SVOLGIMENTO DEL PROCESSO
Il Pretore di Roma, con sentenza del 18.12.1997, emessa nella causa per risarcimento danni da incidente stradale promossa da IS CI
contro
BE ZI e la S.p.a. LI, ha dichiarato la propria incompetenza per valore, indicando come competente il tribunale.
A tale pronuncia il pretore è pervenuto osservando: 1) che la CI aveva chiesto il risarcimento: a) del danno biologico;
b) del danno morale;
e) del danno da invalidità permanente con incidenza sulla capacità lavorativa specifica;
d) del danno da lucro cessante;
e) il tutto con interessi e rivalutazione;
2) che la domanda non determinata nel quantun si reputa proposta per un valore pari al limite massimo della competenza per valore del giudice adito;
3) che, pertanto, mancando nella specie qualsiasi quantificazione delle varie voci di danno, l'attrice aveva proposto quattro domande per un importo di L.50.000.000 ciascuna, le quali, cumulate in base al disposto dell'art. 10, comma 2. c.p.c., eccedevano il limite della competenza per valore del giudice adito;
4) che, in ogni caso, anche se l'attrice avesse proposto una sola domanda di attribuzione degli interessi e della rivalutazione avrebbe comportato l'esorbitanza del petitum dai limiti di competenza per valore del giudice adito. Avverso tale sentenza ha proposto regolamento di competenza la CI con ricorso notificato alla ZI ed alla S.p.a. LI. Quest'ultima ha depositato memoria resistendo al ricorso. MOTIVI DELLA DECISIONE
1. Il ricorso è fondato e va pertanto accolto.

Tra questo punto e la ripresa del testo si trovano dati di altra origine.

(** * hashfs: a hashing [fs.FS] adapter (Go package [hashfs], file hashfs.go)

    A shallow embedding of the package.  Go strings are byte sequences and
    are modelled as [string] (a sequence of 8-bit [ascii]); [[]byte] is
    [list Byte.byte]; the two Go maps of the [FS] struct are [gmap]s; a Go
    [(value, error)] pair is a [result].  A method of [*FS] is a function in
    the monad [M], which threads the adapter, records the calls made to the
    backing file system and can panic (a slice expression out of range).

    The calls are sequential: [sync.RWMutex] is not modelled, each method runs
    to completion against the backing file system as it is when the method is
    called.  The backing file system itself is outside the package and may
    change between two calls. *)

From Stdlib Require Import ZArith String Ascii List Lia Bool.
From Stdlib Require Import Strings.Byte.
From stdpp Require Import gmap strings list fin_maps.

Open Scope Z_scope.

(** ** Go strings *)

Module GoString.

(** [len(s)]: a Go [int]; a length is below 2^63, so the differences of two
    lengths computed below never wrap. *)
Definition len (s : string) : Z := Z.of_nat (String.length s).

(** [s[lo:hi]]: panics ([None]) unless [0 <= lo <= hi <= len(s)]. *)
Definition slice (s : string) (lo hi : Z) : option string :=
  if (0 <=? lo) && (lo <=? hi) && (hi <=? len s)
  then Some (substring (Z.to_nat lo) (Z.to_nat (hi - lo)) s)
  else None.

(** [s[:hi]] *)
Definition slice_to (s : string) (hi : Z) : option string := slice s 0 hi.

(** [s[lo:]] *)
Definition slice_from (s : string) (lo : Z) : option string := slice s lo (len s).

(** every character of [s] satisfies [p] *)
Fixpoint all (p : ascii -> bool) (s : string) : bool :=
  match s with
  | EmptyString => true
  | String c r => p c && all p r
  end.

End GoString.
Import GoString.

(** ** path/filepath.Ext (Unix build: the separator is the slash)

<<
func Ext(path string) string {
	for i := len(path) - 1; i >= 0 && !os.IsPathSeparator(path[i]); i-- {
		if path[i] == '.' {
			return path[i:]
		}
	}
	return ""
}
>> *)

Definition IsPathSeparator (c : ascii) : bool := Ascii.eqb c "/".

(** The loop of [Ext], entered with [i = n - 1]. *)
Fixpoint Ext_loop (path : string) (n : nat) : string :=
  match n with
  | O => ""
  | S i =>
      match String.get i path with
      | Some c =>
          if IsPathSeparator c then ""
          else if Ascii.eqb c "." then substring i (String.length path - i) path
          else Ext_loop path i
      | None => ""
      end
  end.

2. Nella specie la parte attrice, con la domanda proposta davanti al pretore, ha richiesto il risarcimento dei danni derivati da lesioni riportate in un sinistro stradale, con riferimento a varie voci di danno (biologico, morale, patrirnoniale), senza indicare l'importo complessivo del danno, ne' quello delle singole voci. Ora, per costante giurisprudenza di questa S.C., deve ritenersi che, al fine della determinazione della competenza per valore, vanno cumulate, ai sensi dell'art. 10, comma 2, c.p.c., le "domande" proposte nel processo contro la medesima persona, e non anche, quindi, le "voci" che configurano elementi e specificazioni della medesima domanda;
ed in tema di risarcimento dei danni, le varie componenti della pretesa risarcitoria, costituendo voci dell'unico petitum e non autonome domande, non possono ritenersi, ove di importo indeterminato, ciascuna di ammontare pari al massimo della competenza del giudice adito, al sensi dell'art. 14, comma 1, c.p.c., e non possono pertanto portare al superamento di detta competenza, in forza del disposto dell'art.10, comma 2, c.p.c. (sent.n. 4380/92;n. 2106/94;n. 5315/96;n. 9779/97). Quanto al preteso cumulo della domanda risarcitoria con l'ulteriore domanda avente ad oggetto interessi e rivalutazione, al quale la sentenza si riferisce occorre notare che nella citazione non si rinviene siffatta "ulteriore domanda". Va comunque rilevato che, dovendosi considerare come unica domanda quella che abbia ad oggetto la pretesa risarcitoria e l'attribuzione della rivalutazione e degli interessi (sent. n. 4380/92;n. 8259/97), non sarebbe operante il cumulo.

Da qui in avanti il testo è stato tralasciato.